Велька весь извелся и совсем уже извертел несчастный моток, когда однажды ему пришла в голову гениальная идея, просто таки заворожившая его.

Часто он отщипывал маленькие комки ваты, и методично растрепывал ее так, что вата почти растворялась в воздухе — становилась легким, полным прозрачности клубком. Вдоволь налюбовавшись, как солнце пронизывает тонкие нити, он медленно чиркал спичкой и поджигал клубок. Пламя мгновенно охватывало клубок — вспыхнув, он сгорал вмиг.

Велька частенько поглядывал на огромный моток ваты и в нем постепенно зрела большая мысль. Настолько большая, что она заслонила все соображения о пожарной безопасности и подавила слабый голос благоразумия.

К тому же его невыразимо манил Уругвай. Казалось, если он устранит эту вату и полностью откроет карту, то Уругвай откроет ему все тайны мира. Велькой в тот миг двигал священный трепет европейцев-первооткрывателей, которые когда-то обогнули весь земной шар, желая закрасить все белые пятна на карте мира. Для Вельки же таким белым пятном, «терра инкогнита» — таинственной землей, был потаенный под ватой Уругвай.

Отчего-то идея просто снять моток ему и в голову тогда не пришла. Священный трепет и жажда географических открытий совсем запьянили ему голову.

И вот однажды, одним июльским утром, настал тот самый миг открытия. Незаметно стянув коробок спичек, когда бабушка ушла в кладовку, Велька шмыгнул к туалету.

Он осторожно закрыл за собой дверь на крючок, и прислушайся. Все было как обычно — бабушка гремела кастрюлями на кухне, дедушка мерно стучал молоточком в гараже, а Полинка еще и не просыпалась. Громче всех звуков у Вельки отчего-то колотилось сердце.

Он затаил дыхание и чиркнул твердой фосфорной головкой спички по шершавому боку коробка. Язычок пламени потянулся вверх, разбрасывая причудливые тени. Тень от мотка была самая толстая и длинная, она перемахнула через Атлантику и черным одеялом накрыла Африку и половину Европы.

Пальцы уже жгло пальцы, когда Велька медленно приблизил спичку к ватному клубку, но даже не успел его коснуться, — пламя, как утопающий человек, перескочило с догорающей спички на распущенные ватные волокна и широким огненным ковром мгновенно опоясало моток.
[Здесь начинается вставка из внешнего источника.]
(** * stompest: asynchronous STOMP client, listeners and in-flight operations

    A shallow embedding of

    - [stompest/async/client.py]            (class [Stomp]),
    - [stompest/asynchronous/listener.py]   (the listener classes),
    - [stompest/asynchronous/tests/async_util.py] (the [InFlightOperations] tests)

    together with the properties of these that the specification states.

    Conventions.  Python objects that are shared and mutated (deferreds,
    header dictionaries) live in an explicit store and are referred to by
    address.  A call that may raise returns a [result].  Wall-clock readings
    and thresholds, which are floats in Python, are exact rationals here. *)

From Stdlib Require Import QArith Lqa.
From stdpp Require Import base option list gmap strings.
Local Close Scope Q_scope.

(** ** Python exceptions and results *)

Module Py.

(** The argument of a [KeyError]: the key that was missing, a string or a
    pair of strings (a subscription token), or the text the raiser gave. *)
Inductive arg : Type :=
| Str (s : string)
| Pair (a b : string).

Coercion Str : string >-> arg.
Bind Scope string_scope with arg.

Inductive exn : Type :=
| KeyError (key : arg)
| TypeError (msg : string)
| AttributeError (msg : string)
| RuntimeError (msg : string)
| ValueError (msg : string)
| AlreadyCalledError
| CancelledError
| StompConnectionError (msg : string)
| StompProtocolError (msg : string)
| StompCancelledError (msg : string)
| StompConnectTimeout (msg : string)
| TransportError (msg : string).

Inductive result (A : Type) : Type :=
| Return (a : A)
| Raise (e : exn).

Arguments Return {A} a.
Arguments Raise {A} e.

(** Values a deferred can fire with. *)
Inductive value : Type :=
| VNone
| VInt (z : Z).
(** * JuryBot: case lifecycle and vote resolution

    A shallow embedding of [jurybot/models.py], [jurybot/config.py],
    the vote, case-status and blacklist operations of [jurybot/storage.py]
    and the resolution engine of [jurybot/services/case.py]; further
    on, the permission check of [jurybot/services/admin.py] and the
    report handler of [jurybot/services/case.py] with the storage
    operations it uses.

    Conventions.
    - Python [int] is [Z]; [float] is modelled by exact rationals [Q]
      (no statement below depends on rounding).
    - A [datetime] is a number of seconds ([Z]); [timedelta(seconds=n)]
      adds [n].
    - [async] methods run to completion one after the other: a handler is
      a function from the world before it to its result and the world
      after it.  The world holds the SQLite tables, the trace of every
      transport call and store write in program order, and the outside
      world (clock readings and Telegram's answers), consulted through a
      counter so that any sequence of answers can be supplied. *)

From stdpp Require Import gmap strings list fin_maps pretty.
From Stdlib Require Import QArith Qround.

Open Scope Z_scope.

(** ** models.py *)

Module Models.

Inductive CaseStatus := OPEN | CONFIRMED | REJECTED | EXPIRED.

Inductive VoteDecision := SPAM | NOT_SPAM.

#[global] Instance CaseStatus_eq_dec : EqDecision CaseStatus.
Proof. solve_decision. Defined.

#[global] Instance VoteDecision_eq_dec : EqDecision VoteDecision.
Proof. solve_decision. Defined.

(** A JSON scalar, as found in a settings dictionary. *)
Inductive value :=
| VInt (n : Z)
| VFloat (q : Q)
| VBool (b : bool)
| VStr (s : string).

Record CaseRecord := mkCase {
  id : Z;
  chat_id : Z;
  message_id : Z;
  offender_id : Z;
  reporter_id : Z;
  status : CaseStatus;
  opened_at : Z;
  closes_at : Z;
  poll_chat_id : option Z;
  poll_message_id : option Z;
  config_snapshot : gmap string value;
  participant_target : Z
}.

Record VoteRecord := mkVote {
  v_case_id : Z;
  v_voter_id : Z;
  v_decision : VoteDecision;
  v_updated_at : Z
}.

(** [case.status = st], the in-memory assignment of the handlers. *)
Definition with_status (st : CaseStatus) (c : CaseRecord) : CaseRecord :=
  mkCase (id c) (chat_id c) (message_id c) (offender_id c) (reporter_id c)
         st (opened_at c) (closes_at c) (poll_chat_id c)
         (poll_message_id c) (config_snapshot c) (participant_target c).

Definition terminal (st : CaseStatus) : bool :=
  match st with OPEN => false | _ => true end.

End Models.

Export Models.

(** ** config.py *)

Module Config.

(** A [ChatSettings] object that went through the pydantic constructor:
    every attribute has the type of its annotation. *)
Record ChatSettings := mkSettings {
  min_participation_ratio : Q;
  min_participation_count : Z;
  approval_ratio : Q;
  quorum_strategy : string;
  action_on_confirm : string;
  mute_duration_sec : Z;
  blacklist_enabled : bool;
  vote_timeout_sec : Z;
  allow_vote_retract : bool;
  max_cases_per_user_hour : Z;
  auto_close_on_deleted_msg : bool;
  min_account_age_hours : Z
}.

(** [ChatSettings()]: the defaults of the field declarations. *)
Definition ChatSettings_default : ChatSettings :=
  mkSettings (5 # 100) 5 (6 # 10) "ratio_and_count" "ban" 3600 true
             14400 true 3 true 0.

(** A settings object with another [quorum_strategy]. *)
Definition with_quorum_strategy (q : string) (s : ChatSettings) : ChatSettings :=
  mkSettings (min_participation_ratio s) (min_participation_count s)
             (approval_ratio s) q (action_on_confirm s)
             (mute_duration_sec s) (blacklist_enabled s)
             (vote_timeout_sec s) (allow_vote_retract s)
             (max_cases_per_user_hour s) (auto_close_on_deleted_msg s)
             (min_account_age_hours s).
Он словно взорвался огнем, выплескивая вверх длинные пылающие языки. Они захлестали по веревке и черный, пронизанный огненными сполохами дым взметнулся гулким столбом под крышу, где предостерегающе затрещали засушенные пучки трав.

— Бабушка! — завопил Велька, видя, как языки пламени лижут Ньюфаундленд и Гренландию. — Бабушка!

Он заколотился в дверь, и едва не сорвав крючок, в дыму и искрах вылетел наружу. Пламя с гулом рванулось вслед.